→ **EXERCISE GOAL**:
Your job is to set down the stretch of entries that opens with the line containing "match syntax_error code with" and closes with the line containing "let! r := try_execute service line s b in". Keep both end lines, copy each exactly, and add nothing.

<<<<

(* ===== verification/ServiceDefects.v ===== *)
(** * ServiceDefects: where the service manager does not do what it means to

    The documentation makes the name of a service optional, but no service can be
    started without one.  The examples run the manager into situations its
    comments and documents promise to handle. *)

From S2P Require Import Prelude Text Json ServiceState Services ServiceDemo.

(** A generated name contains a colon, which [valid_name] rejects. *)
Lemma generated_name_invalid `{LuaWorld} module : valid_name (generated_name module) = false.
Proof.
  unfold valid_name, generated_name. rewrite !str_all_app. cbn. by rewrite !andb_false_r.
Qed.

(** A service that is spawned without a name is never started: whatever
    the options, module and state, [spawn] returns an error and leaves the state
    as it was, since the name it generates is not valid. *)
Theorem unnamed_spawn_fails `{JsonLib, LuaWorld} run module opts_json st j :
  json_parse (bytes_of opts_json) = inr j ->
  value get_string "name" "" j = Ret "" ->
  exists e, spawn run module opts_json st = (inl e, st).
Proof.
  intros Hj Hn. unfold spawn. destruct (stopping st); [by eexists|]. rewrite Hj. cbn [of_sum obind].
  unfold spawn_options. rewrite Hn. cbn [obind].
  destruct (value get_json "args" _ j) as [args|e|]; cbn [obind]; [|by eexists..].
  destruct (value get_json "config" _ j) as [config|e|]; cbn [obind]; [|by eexists..].
  cbn [opt_name str_empty]. rewrite generated_name_invalid. cbn [negb].
  destruct (bool_decide _); [by eexists|]. destruct (bool_decide _); by eexists.
Qed.

Lemma unnamed_spawn_fails_witness :
  exists e, spawn (run 4) "echo" "{}" (init_state ∅) = (inl e, init_state ∅).
Proof.
  apply (unnamed_spawn_fails (run 4) "echo" "{}" (init_state ∅) (JObj [])); vm_compute; reflexivity.
Defined.

(** ** Calls *)

(** A handler that itself calls a service never answers its own caller: the
    handler of [front] is resumed with the reply of [echo] and returns, but
    [resume_caller] drops what it returns and the caller runs into the timeout. *)
Example nested_call_never_answers :
  let st := after (start ++ [CSchedule [[Deliver 0]; [Deliver 0; Deliver 0]]; CCall "echo" "ping" (JArr []) 0]) in
  let '(result, st) := call (run 4) "front" "ask" (JArr [JInt 1]) 0 st in
  result = inl "call timeout (actor dispatch exceeded limit)" /\
  EvResume 1 2 true (JArr [JInt 1]) ∈ log st /\ coroutines (system st) !! 2 = None.
Proof. vm_compute. repeat split. do 6 right. left. Qed.

(** Sessions of blocked callers and of suspended coroutines are numbered
    separately, both from 1, and [resume_caller] looks for a blocked caller
    first: the reply of [echo] to [front] is given to the caller of [front], and
    [front] stays suspended. *)
Example session_numbers_collide :
  let st := after (start ++ [CSchedule [[Deliver 0; Deliver 0]]]) in
  let '(result, st) := call (run 4) "front" "ask" (JArr [JInt 1]) 0 st in
  result = inr (JArr [JInt 1]) /\ size (pending_calls (calls st)) = 1%nat /\
  size (coroutines (system st)) = 1%nat.
Proof. vm_compute. repeat split. Qed.

(** After a call the handler runs inside the dispatch of the service it called:
    the name that [front] registers then belongs to [echo]. *)
Example resumed_as_callee :
  let st := after (start ++ [msg "front" "alias"; CEvent (Deliver 0); CEvent (Deliver 0)]) in
  published_names (registry st) !! "front.alias" = Some "echo".
Proof. vm_compute. reflexivity. Qed.

(** The callback that ends a sleep runs outside of any dispatch, so that a second
    sleep schedules no timer: the coroutine is suspended and nothing will resume
    it. *)
Example second_sleep_hangs :
  let st := after (start ++ [msg "front" "nap"; CEvent (Deliver 0); CEvent (Tick 3); CEvent (Deliver 0)]) in
  EvTimer 1 ∈ log st /\ size (coroutines (system st)) = 1%nat /\ actor_timers (timers st) = ∅ /\
  drivers (system st) = ∅ /\ outbox (system st) = [].
Proof. vm_compute. repeat split. do 3 right. left. Qed.

(** [exit] leaves the calls of the service in [pending_calls]: a reply that
    arrives later resumes a coroutine of the VM that has been destroyed. *)
Example reply_after_exit :
  let st := after (start ++ [msg "front" "ask"; CEvent (Deliver 0); CExit "front" "bye"; CEvent (Deliver 0)]) in
  log st = [EvInit "echo"; EvInit "front"; EvDispatch "front" "ask"; EvExit "front" "bye";
            EvDispatch "echo" "ping"; EvResume 1 1 true (JArr [JInt 7])].
Proof. vm_compute. reflexivity. Qed.

(** ** Starting *)

(** A service that registers its own name in [on_init] cannot be published, and
    the name stays taken although no service runs. *)
Example own_name_in_init :
  let st := after [CSpawn "eager" "eager"] in
  published_names (registry st) !! "eager" = Some "eager" /\ services (registry st) = ∅ /\
  fst (spawn (run 4) "echo" "eager" st) = inl "service name already exists: eager".
Proof. vm_compute. repeat split. Qed.

(** When [on_init] fails after the time limit nothing is rolled back: the names
    it registered and the actor remain. *)
Example spawn_timeout_leaves_names :
  let st := after [CSpawn "slow" "slow"] in
  fst (spawn (run 4) "slow" "slow" (init_state ∅)) =
    inl "spawn timeout: on_init took 20000ms (limit 10000ms)" /\
  published_names (registry st) !! "slow.alias" = Some "slow" /\
  service_actors (registry st) !! "slow" = Some 1 /\ services (registry st) = ∅.
Proof. vm_compute. repeat split. Qed.

(** ** Errors *)

Definition fail_once : list command := [msg "echo" "boom"; CEvent (Deliver 0)].
Definition fail_times (n : nat) : list command := concat (repeat fail_once n).

(** The count of consecutive errors survives the exit: after a panic a service
    of the same name panics at its first error. *)
Example panic_count_survives :
  let st := after (start ++ fail_times 10) in
  let st' := after (start ++ fail_times 10 ++
                    [CEvent (Deliver 0); CSpawn "echo" "echo"; CEvent (Deliver 0)] ++ fail_once) in
  EvExit "echo" "panic" ∈ log st /\ services (registry st) !! "echo" = None /\
  base.filter (fun e => e = "echo") (omap (fun e => match e with EvExit id _ => Some id | _ => None end) (log st'))
    = ["echo"; "echo"].
Proof. vm_compute. repeat split. do 12 right. left. Qed.
(* ===== verification/Bootstrap.v ===== *)
(** * Bootstrap: the server put together (src/bootstrap/bootstrap.cpp, src/bootstrap/starter.cpp)

    [initialize] and [shutdown] over the components they compose: configuration,
    plugins, cluster, services, gateways and network threads.  A stage of
    [initialize] returns true to go on and false where the code cleans up and
    returns false; an exception leaves the process as it is. *)

From Stdlib Require Import Sorting.Sorted.
From S2P Require Import Prelude Text Json Codec Manifest Schema Build Config RuntimeConfig ScriptCache Cluster Listener PluginHost Lifecycle ServiceState Services ServiceSteps Registry ServiceExit.

(** ** Starters *)

Inductive Phase := PRE_INIT | POST_SYSTEM_INIT | POST_CONFIG | POST_START | PRE_SHUTDOWN | POST_SHUTDOWN.

Record Starter := mkStarter { starter_name : string; starter_order : Z; should_run : Phase -> bool }.

Definition phase_calls : Type := list (string * Phase).

(** [Starter::execute]; the answer may depend on all calls before. *)
Class Starters := { execute : phase_calls -> string -> Phase -> outcome bool }.

(** [register_starter]: [std::sort] leaves the order of equal keys open. *)
Definition register_starter (s : Starter) (l l' : list Starter) : Prop :=
  Permutation l' (l ++ [s]) /\ Sorted (fun a b => starter_order a <= starter_order b) l'.
(* ===== verification/Server.v ===== *)
(** * Server: the program (src/shield.cpp)

    The command line and [run], with everything that happens to a server between
    its start and its end, and the properties of start and end. *)

From S2P Require Import Prelude Text Json Codec Manifest Schema Build Config RuntimeConfig ScriptCache Cluster Listener PluginHost Lifecycle ServiceState Services ServiceSteps Registry ServiceExit ServiceDefects Bootstrap.

(** ** The command line *)

Record CliOptions := mkCli {
  cli_files : list string;
  cli_log_level : string;
  cli_workers : Z;
  show_help : bool;
  show_version : bool;
  check_config : bool;
  cli_node_id : option string;
  parse_error : option string
}.

Definition cli_default : CliOptions := mkCli ["config/app.yaml"] "info" 0 false false false None None.

Definition cli_fail (e : string) (o : CliOptions) : CliOptions :=
  mkCli (cli_files o) (cli_log_level o) (cli_workers o) (show_help o) (show_version o) (check_config o)
    (cli_node_id o) (Some e).
Definition with_files (l : list string) (o : CliOptions) : CliOptions :=
  mkCli l (cli_log_level o) (cli_workers o) (show_help o) (show_version o) (check_config o) (cli_node_id o)
    (parse_error o).
Definition with_level (v : string) (o : CliOptions) : CliOptions :=
  mkCli (cli_files o) v (cli_workers o) (show_help o) (show_version o) (check_config o) (cli_node_id o)
    (parse_error o).
Definition with_workers (n : Z) (o : CliOptions) : CliOptions :=
  mkCli (cli_files o) (cli_log_level o) n (show_help o) (show_version o) (check_config o) (cli_node_id o)
    (parse_error o).
Definition with_node (v : string) (o : CliOptions) : CliOptions :=
  mkCli (cli_files o) (cli_log_level o) (cli_workers o) (show_help o) (show_version o) (check_config o)
    (Some v) (parse_error o).
Definition with_flags (help version check : bool) (o : CliOptions) : CliOptions :=
  mkCli (cli_files o) (cli_log_level o) (cli_workers o) (help || show_help o) (version || show_version o)
    (check || check_config o) (cli_node_id o) (parse_error o).

(** The loop over the arguments, and whether it came to its end: the last check
    is not made after an early return. *)
Fixpoint cli_loop (args : list string) (saw_config : bool) (o : CliOptions) {struct args} : CliOptions * bool :=
  match args with
  | [] => (o, true)
  | arg :: rest =>
      let missing (name : string) := (cli_fail ("missing value for " +:+ name) o, false) in
      if str_in arg ["--help"; "-h"] then (with_flags true false false o, false)
      else if str_in arg ["--version"; "-v"] then (with_flags false true false o, false)
      else if str_in arg ["--config"; "-c"] then
        match rest with
        | [] => missing arg
        | v :: rest => cli_loop rest true (with_files ((if saw_config then cli_files o else []) ++ [v]) o)
        end
      else if String.eqb arg "--log-level" then
        match rest with [] => missing arg | v :: rest => cli_loop rest saw_config (with_level v o) end
      else if String.eqb arg "--workers" then
        match rest with
        | [] => missing arg
        | v :: rest =>
            match stoi v with
            | None => (cli_fail "invalid integer for --workers" o, false)
            | Some n =>
                if n <? 0 then (cli_fail "--workers must be >= 0" (with_workers n o), false)
                else cli_loop rest saw_config (with_workers n o)
            end
        end
      else if String.eqb arg "--node-id" then
        match rest with [] => missing arg | v :: rest => cli_loop rest saw_config (with_node v o) end
      else if String.eqb arg "--check-config" then cli_loop rest saw_config (with_flags false false true o)
      else (cli_fail ("unknown argument: " +:+ arg) o, false)
  end.

Definition parse_cli (cluster_enabled : bool) (args : list string) : CliOptions :=
  let '(o, at_end) := cli_loop args false cli_default in
  if at_end && negb cluster_enabled && bool_decide (is_Some (cli_node_id o))
  then cli_fail "--node-id requires shield_cluster, which is not enabled" o else o.

(** The configuration that [run] hands to [initialize]. *)
Definition boot_config (o : CliOptions) : BootConfig :=
  mkBoot (cli_log_level o) (default "" (head (cli_files o))) (cli_files o) (default "" (cli_node_id o)).
Definition exec_response (r : option (string + list json)) : list (string * json) :=
  match r with
  | None => error_ "execution timeout (5s)"
  | Some (inr values) => result (result_data (exec_data values))
  | Some (inl e) => error_ e
  end.

Definition cmd_attach (args : list string) (s : ConsoleSession) (b : Backend) : handled :=
  match args with
  | [] => respond (error_ "Usage: attach <service>") s b
  | name :: _ =>
      let '(found, b) := ask (fun st => (negb (str_empty (query_service name st)), st)) b in
      match found with
      | None => respond (error_ "timeout verifying service") s b
      | Some false => respond (error_ ("Service not found: " +:+ name)) s b
      | Some true =>
          respond [("service", JStr name); ("type", JStr "attached")]
            (clear_multiline (set_attached_service name s)) b
      end
  end.

(** Whether the code was complete; a syntax error at the end of the text asks
    for more. *)
Definition try_execute (service code : string) (s : ConsoleSession) (b : Backend)
  : outcome (bool * (ConsoleSession * Backend)) :=
  match syntax_error code with
  | Some message =>
      if str_contains "<eof>" message || str_contains "eof" message then Ret (false, (s, b))
      else let! r := respond (error_ message) s b in Ret (true, r)
  | None =>
      let '(r, b) := ask (exec_lua (run depth) service code) b in
      let! r := respond (exec_response r) s b in Ret (true, r)
  end.

Definition handle_lua_line (line : string) (s : ConsoleSession) (b : Backend) : handled :=
  let service := attached_service s in
  let more (s : ConsoleSession) (b : Backend) := respond [("type", JStr "continue")] s b in
  if negb (str_empty (multiline_buf s)) then
    let s := append_multiline (String "010" line) s in
    let! r := try_execute service (multiline_buf s) s b in
    let '(complete, (s, b)) := r in
    if complete : bool then Ret (clear_multiline s, b) else more s b
  else
    let! r := try_execute service line s b in
    let '(complete, (s, b)) := r in
    if complete : bool then Ret (s, b) else more (append_multiline line s) b.

Definition cmd_eval (args : list string) (s : ConsoleSession) (b : Backend) : handled :=
  match args with
  | [] => respond (error_ "Usage: eval <lua code>") s b
  | _ =>
      let '(r, b) := ask (exec_lua_vm (run depth) eval_vm (String.concat " " args)) b in
      respond (exec_response r) s b
  end.

(** ** The dispatcher *)

Definition is_blank_char (c : Ascii.ascii) : bool := str_in (String c "") [" "; String "009" ""; String "013" ""].

Fixpoint drop_blank (s : string) : string :=
  match s with
  | EmptyString => ""
  | String c r => if is_blank_char c then drop_blank r else s
  end.
Fixpoint chop_blank (s : string) : string :=
  match s with
  | EmptyString => ""
  | String c r => let r := chop_blank r in if is_blank_char c && str_empty r then "" else String c r
  end.

(** The words that [>>] reads: a word ends at a space of the C locale. *)
Definition is_space (c : Ascii.ascii) : bool :=
  let n := Z.of_N (Ascii.N_of_ascii c) in (n =? 32) || ((9 <=? n) && (n <=? 13)).

Fixpoint words (s current : string) : list string :=
  match s with
  | EmptyString => if str_empty current then [] else [current]
  | String c s =>
      if is_space c then (if str_empty current then words s "" else current :: words s "")
      else words s (current +:+ String c "")
  end.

>>>>

→ **TASK RESULT**:
  match syntax_error code with
  | Some message =>
      if str_contains "<eof>" message || str_contains "eof" message then Ret (false, (s, b))
      else let! r := respond (error_ message) s b in Ret (true, r)
  | None =>
      let '(r, b) := ask (exec_lua (run depth) service code) b in
      let! r := respond (exec_response r) s b in Ret (true, r)
  end.

Definition handle_lua_line (line : string) (s : ConsoleSession) (b : Backend) : handled :=
  let service := attached_service s in
  let more (s : ConsoleSession) (b : Backend) := respond [("type", JStr "continue")] s b in
  if negb (str_empty (multiline_buf s)) then
    let s := append_multiline (String "010" line) s in
    let! r := try_execute service (multiline_buf s) s b in
    let '(complete, (s, b)) := r in
    if complete : bool then Ret (clear_multiline s, b) else more s b
  else
    let! r := try_execute service line s b in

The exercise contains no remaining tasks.